Earlier this month we published a short excerpt from Pieces of You, a major new YA novel from a debut Kiwi author. We asked Denis Wright, YA novelist and experienced high school English teacher to give us his verdict.
Let me say from the outset that I am most definitely not the target audience for this YA novel, but any novel I can read in two sittings has to be doing something right – and this one does a lot right.
I will retract a little on not being the target audience, because after almost 40 years of working with teens I think I know a bit about how they think. The main strength of this book is that Merriman clearly demonstrates that she does too. She absolutely nails the 15/16-year-old teenage girl mentality: the obsessive self-consciousness, the mood swings, the narrow focus on this very second of time and the belief that it’s all about them.
Our first person narrator is Rebecca (Becs) McQuillan, who, along with her accountant father and physiotherapist mother, has recently moved from Dunedin to North Shore Auckland. Being very aware of the old writing adage ‘show, don’t tell’ Merriman gives little back story, preferring to plunge us straight into Rebecca’s recently acquired self-harming (cutting) obsession. This disturbing and no-punches-pulled behaviour is a direct result of a sexual assault that occurred after a very well described and fairly typical sounding North Shore booze-fuelled teen party.
Rebecca’s inability to deal with this all-too-familiar-feeling episode is one of the central issues of the book, and for me, one of its main frustrations – but perhaps that is the teacher and parent in me speaking: I want the toe-rag who assaults her brought to justice. I want him to know what consent actually means. Merriman, however, knows all too well that over 90% of sexual assaults suffered by teens in this country are not reported. The cutting and, later on, an oddly jarring spate of arson incidents, are Rebecca’s misguided coping mechanisms for trying to deal with the anger, the confusion, the self-hate and the shame of what has happened to her. This angle alone ensures immediate reader buy-in because Merriman has hit one of the key issues of our time, and neutrality in the face of abuse of this nature is impossible.

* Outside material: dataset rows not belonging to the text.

(* ===== verification/Registry.v ===== *)
(** * services/inference/src/model_registry.rs: the per-tenant model registry

    The registry keeps an index of uploaded versions, a cache of loaded models and the files
    below [models_dir].  The disk is a finite map from absolute paths to contents; a directory
    exists when a file is below it.  Every call takes an [Io], what the disk does to its writes,
    reads and removals: a write may fail and leave part of the content, a removal some of the
    files.  Each call is cut where it holds no lock ([advance], [Phase]), so that HttpApi.v can
    interleave calls; [upload], [activate] and [delete_model] are the calls that run alone.
    What happens under the index lock is one step, so a file that is read while it is being
    written is seen before or after the write.  Identifiers are lists of code points.  SHA-256,
    the JSON text of the metadata, [char::is_alphanumeric] and the parser of ONNX files are
    interfaces. *)

From stdpp Require Import pretty base numbers list gmap strings.
From Stdlib Require Import ZArith Lia Ascii.
From S2P Require Import Prelude.

Module registry.
Import unicode.
Notation text := (list Z) (only parsing).
Notation path := (list (list Z)) (only parsing).

Record ModelVersion : Type := MkVersion {
  version : text;
  sha256 : text;
  size_bytes : Z;
  uploaded_at : Z;
}.

Record ModelMeta : Type := MkMeta {
  tenant_id : text;
  model_id : text;
  display_name : text;
  versions : list ModelVersion;
  active_version : option text;
}.

(** What the registry uses of other crates. *)
Class Lib := {
  digest_hex : list Z -> text;
  to_string_pretty : ModelMeta -> list Z;
  from_str : list Z -> option ModelMeta;
  is_alphanumeric : Z -> bool;
}.
Class LibLaws `{Lib} : Prop := {
  from_to_string m : from_str (to_string_pretty m) = Some m;
  (** The beginning of a JSON object is not one. *)
  from_torn m n m' : from_str (take n (to_string_pretty m)) = Some m' -> m' = m;
  dot_not_alphanumeric : is_alphanumeric 46 = false;
  slash_not_alphanumeric : is_alphanumeric 47 = false;
}.

Inductive RegistryError :=
  | BadLength (id : text)
  | BadCharacter (id : text)
  | PathTraversal (id : text)
  | FileNotFound (t m v : text)
  | LoadFailed (reason : text)
  | NotInIndex (t m : text)
  | ActiveModel (t m : text)
  | NotWritten (p : path)
  | NotPersisted (t m : text)
  | NotRemoved (t m : text).

(** A write: done, or failed with the file as it was or cut after some bytes. *)
Inductive Write := Written | Torn (left_over : option nat).

(** What the disk does to one call: its two writes, its reading of a model file ([Some] is the
    error), and its removal of a directory ([Some] are the files that stay). *)
Record Io : Type := MkIo {
  model_write : Write;
  meta_write : Write;
  model_read : option text;
  removal : option (path -> bool);
}.
Definition no_fault : Io := MkIo Written Written None None.

Section registry.
Context `{Lib} {OnnxModel : Type}.
Variable models_dir : path.
(** [OnnxModel::load] on the content of a file. *)
Variable load : list Z -> Result OnnxModel text.

Record ModelRegistry : Type := MkRegistry {
  disk : gmap path (list Z);
  index : gmap (text * text) ModelMeta;
  cache : gmap (text * text * text) OnnxModel;
}.

Definition model_onnx : text := of_string "model.onnx".
Definition meta_json : text := of_string "meta.json".

Fixpoint contains_dots (l : text) : bool :=
  match l with
  | 46 :: ((46 :: _) as t) => true
  | _ :: t => contains_dots t
  | [] => false
  end.

Definition validate_id (id : text) : Result unit RegistryError :=
  if bool_decide (id = []) || (64 <? foldr (fun c n => len_utf8 c + n) 0 id) then Err (BadLength id)
  else if negb (forallb (fun c => is_alphanumeric c || (c =? 45) || (c =? 95)) id) then Err (BadCharacter id)
  else if contains_dots id || (match id with 46 :: _ => true | _ => false end) then Err (PathTraversal id)
  else Ok ().

(** *** Paths *)

(** The components of a relative or absolute path. *)
Definition components (l : text) : path :=
  List.filter (fun c => negb (bool_decide (c = [])) && negb (bool_decide (c = [46]))) (split_by (fun c => c =? 47) l).

Definition join (base : path) (l : text) : path :=
  match l with 47 :: _ => components l | _ => base ++ components l end.

Definition is_dir (d : gmap path (list Z)) (p : path) : bool :=
  existsb (fun kv => bool_decide (p `prefix_of` kv.1) && negb (bool_decide (kv.1 = p))) (map_to_list d).

(** The file a path leads to: every component but the last is a directory. *)
Fixpoint walk (d : gmap path (list Z)) (at_ : path) (p : path) : option path :=
  match p with
  | [] => Some at_
  | c :: p =>
      if bool_decide (c = [46; 46]) then walk d (removelast at_) p
      else match p with
           | [] => Some (at_ ++ [c])
           | _ => if is_dir d (at_ ++ [c]) then walk d (at_ ++ [c]) p else None
           end
  end.

Definition read_file (d : gmap path (list Z)) (p : path) : option (list Z) := k ← walk d [] p; d !! k.

Definition version_dir (t m v : text) : path := join (models_dir ++ [t; m]) v.
Definition meta_path (t m : text) : path := models_dir ++ [t; m; meta_json].

(** *** Operations *)

(** [std::fs::write], and whether it succeeded. *)
Definition write_file (w : Write) (p : path) (b : list Z) (d : gmap path (list Z)) : bool * gmap path (list Z) :=
  match w with
  | Written => (true, <[p := b]> d)
  | Torn None => (false, d)
  | Torn (Some n) => (false, <[p := take n b]> d)
  end.

Definition set_disk (d : gmap path (list Z)) (s : ModelRegistry) : ModelRegistry := MkRegistry d (index s) (cache s).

But the book is not all ‘woe is me’ and ‘doom and gloom’. The love interest in the story will keep the pages flying for many readers, I imagine. And here, again, Merriman’s acute observation and awareness of teen mentality comes to the fore. It all feels very real and fresh, even for oldies like me for whom teen romance is a light-years distant memory! The boy Becs falls for is Cory Marshall, the classic boy-next-door – literal, in this case – romance.
But the course of true love never runs smooth and this is certainly the case here. Despite his brains and obvious good looks, Cory harbours huge angst and self-doubt, but these two are good for each other and I am sure target audience readers will closely follow the on-again/off-again nature of their relationship very closely. More literary students, and possibly their English teachers, will also enjoy the frequent literary references. Both Rebecca and Cory are budding poets and the poems they write for each other were one of the little highlights of the book for me. I think Merriman enjoyed writing these as well. I want to write more on these two but major spoiler alerts prevent me from doing so.
As you would rightly expect from a novel narrated by a just-turned 16-year-old, we don’t find out too much about minor characters – and this is a shame, because several deserved fleshing out. I particularly liked one of Cory’s mates, Winston Zhang, who is portrayed as his sassy, smart and funny side-kick. I also liked Merriman’s portrayal of Cory’s 13-year-old twin brothers. They were real characters, and I think Merriman enjoyed creating their genuinely funny and sometimes poignant cameos.
Another minor quibble I have is to do with the teens’ language. Don’t teens swear on the North Shore? They certainly do in Wellington, where I live. Some might see it as refreshing to hear teens interacting without the need for frequent expletives, but it did seem a bit sanitised and might ring a little false with some readers – as might the lack of the ubiquitous ‘like’ several times in every sentence.
Merriman does not cover any radically new ground here and in many ways it is a familiar story – new girl in town, she feels out of place, bad stuff goes down, some girls are supportive but several are bitches, girl meets boy, the awkwardness and the joy of sex, etc – but what makes this novel fresh is her focus on the minutia of the teens’ lives and her awareness of teen mentality. I can see it fitting comfortably into an English department’s Level 1 ‘written text’ category.
Denis Wright
Denis Wright is a Wellington-based writer and high school Dean/English teacher. His published YA novels include Violence 101(Penguin, 2008; Best First Novel, NZ Post Children and Young Adults Book Awards) and Nanotech (Makaro Press, 2014). He appreciates writing that accurately reflect the interesting and complex lives of New Zealand teenagers.